### Data entries
---

(** One round of the loop: the edge is skipped when its ends are already in
    one set, and accepted otherwise; the invariant holds afterwards. *)
Lemma scan_step n uf mst seen e rest :
  scan_inv n uf mst seen → Edge.a e < n → Edge.b e < n →
  (UF.same_set uf (Edge.a e) (Edge.b e) ∧
   ∃ uf2, scan_inv n uf2 mst (seen ++ [e]) ∧
     kruskal_scan n uf mst (e :: rest) = kruskal_scan n uf2 mst rest) ∨
  (¬ UF.same_set uf (Edge.a e) (Edge.b e) ∧
   ∃ uf3, scan_inv n uf3 (mst ++ [to_mst e]) (seen ++ [e]) ∧
     kruskal_scan n uf mst (e :: rest) =
       if decide (Z.of_nat (length (mst ++ [to_mst e])) = (Z.of_nat n - 1)%Z)
       then Some (uf3, mst ++ [to_mst e])
       else kruskal_scan n uf3 (mst ++ [to_mst e]) rest).
Proof.
  intros (Hrep & Hrange & Hcount & Hseen) Ha Hb.
  destruct Hrep as (Hwf & Hlen & Hc).
  destruct (UFL.find_total uf (Edge.a e)) as (uf1 & ra & Hfa & Hra & Hwf1 & Hs1 & Hrk1 & _);
    [done | lia |].
  destruct (UFL.find_total uf1 (Edge.b e)) as (uf2 & rb & Hfb & Hrb & Hwf2 & Hs2 & Hrk2 & _);
    [done | rewrite (proj1 Hs1); lia |].
  assert (Hs : UF.same_roots uf uf2) by (by eapply UFL.same_roots_trans).
  assert (Hrk : UF.rank uf2 = UF.rank uf) by congruence.
  assert (Hrb0 : UF.root_of (UF.parent uf) (Edge.b e) rb) by (by apply Hs1).
  assert (Hrep2 : represents n uf2 (map MstEdge.ends mst)).
  { by apply (represents_same_roots n uf). }
  assert (Hseen2 : ∀ e', e' ∈ seen → UF.same_set uf2 (Edge.a e') (Edge.b e')).
  { intros e' He'. rewrite UFL.same_roots_same_set by done. by apply Hseen. }
  assert (Hab : UF.same_set uf (Edge.a e) (Edge.b e) ↔ ra = rb).
  { split.
    - intros (r & Har & Hbr).
      rewrite (UFL.root_of_det _ _ _ _ Hra Har). by eapply UFL.root_of_det.
    - intros ->. by exists rb. }
  destruct (decide (ra = rb)) as [Heq | Hne].
  - left. split; [by apply Hab |]. exists uf2. split.
    + split; [done |]. split; [done |]. split.
      * by rewrite (UFL.same_roots_count uf uf2).
      * intros e' [He' | ->%list_elem_of_singleton]%elem_of_app; [by apply Hseen2 |].
        rewrite UFL.same_roots_same_set by done. by apply Hab.
    + simpl. rewrite Hfa. simpl. rewrite Hfb. simpl.
      rewrite decide_False; [done |]. intros Hn. by apply Hn.
  - right. split; [by rewrite Hab |].
    assert (Hlen2 : length (UF.parent uf2) = n) by (destruct Hs; congruence).
    destruct (UFL.union_total uf2 (Edge.a e) (Edge.b e)) as (uf3 & _ & _ & Hu & _);
      [done | lia | lia |].
    destruct (represents_union n uf2 _ _ _ uf3 Hrep2 Ha Hb Hrange Hu)
      as (Hrep3 & _ & Hdec).
    exists uf3. split.
    + split; [by rewrite map_app |]. split; [| split].
      * rewrite map_app. intros x y [Hin | [= -> ->]%list_elem_of_singleton]%elem_of_app;
          [by apply Hrange | done].
      * rewrite length_app. simpl.
        assert (S (UF.count_roots uf3) = UF.count_roots uf2).
        { apply Hdec. rewrite UFL.same_roots_same_set by done. by rewrite Hab. }
        rewrite (UFL.same_roots_count uf uf2) in * by done. lia.
      * assert (Hend : ∀ x y, x < n → y < n →
          connected (map MstEdge.ends mst ++ [(Edge.a e, Edge.b e)]) x y →
          UF.same_set uf3 x y).
        { intros x y Hx Hy. by apply Hrep3. }
        intros e' [He' | ->%list_elem_of_singleton]%elem_of_app.
        -- pose proof (Hseen2 _ He') as Hss.
           destruct (same_set_lt _ _ _ Hss) as [Hx Hy].
           apply Hend; [lia.. |].
           eapply connected_mono; [| apply Hrep2; [lia.. | exact Hss]].
           intros p Hp. apply elem_of_app. by left.
        -- apply Hend; [done.. |]. apply conn_edge, elem_of_app. right. by left.
    + simpl. rewrite Hfa. simpl. rewrite Hfb. simpl.
      rewrite decide_True by done. rewrite Hu. done.
Qed.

---

### Exercise
Exact duplication is required for the lines above, from the line that contains "e]) (seen ++ [e]) ∧" to the line that contains "assert (Hrk : UF.rank", inclusive; omit all others.

### Your response
   ∃ uf3, scan_inv n uf3 (mst ++ [to_mst e]) (seen ++ [e]) ∧
     kruskal_scan n uf mst (e :: rest) =
       if decide (Z.of_nat (length (mst ++ [to_mst e])) = (Z.of_nat n - 1)%Z)
       then Some (uf3, mst ++ [to_mst e])
       else kruskal_scan n uf3 (mst ++ [to_mst e]) rest).
Proof.
  intros (Hrep & Hrange & Hcount & Hseen) Ha Hb.
  destruct Hrep as (Hwf & Hlen & Hc).
  destruct (UFL.find_total uf (Edge.a e)) as (uf1 & ra & Hfa & Hra & Hwf1 & Hs1 & Hrk1 & _);
    [done | lia |].
  destruct (UFL.find_total uf1 (Edge.b e)) as (uf2 & rb & Hfb & Hrb & Hwf2 & Hs2 & Hrk2 & _);
    [done | rewrite (proj1 Hs1); lia |].
  assert (Hs : UF.same_roots uf uf2) by (by eapply UFL.same_roots_trans).
  assert (Hrk : UF.rank uf2 = UF.rank uf) by congruence.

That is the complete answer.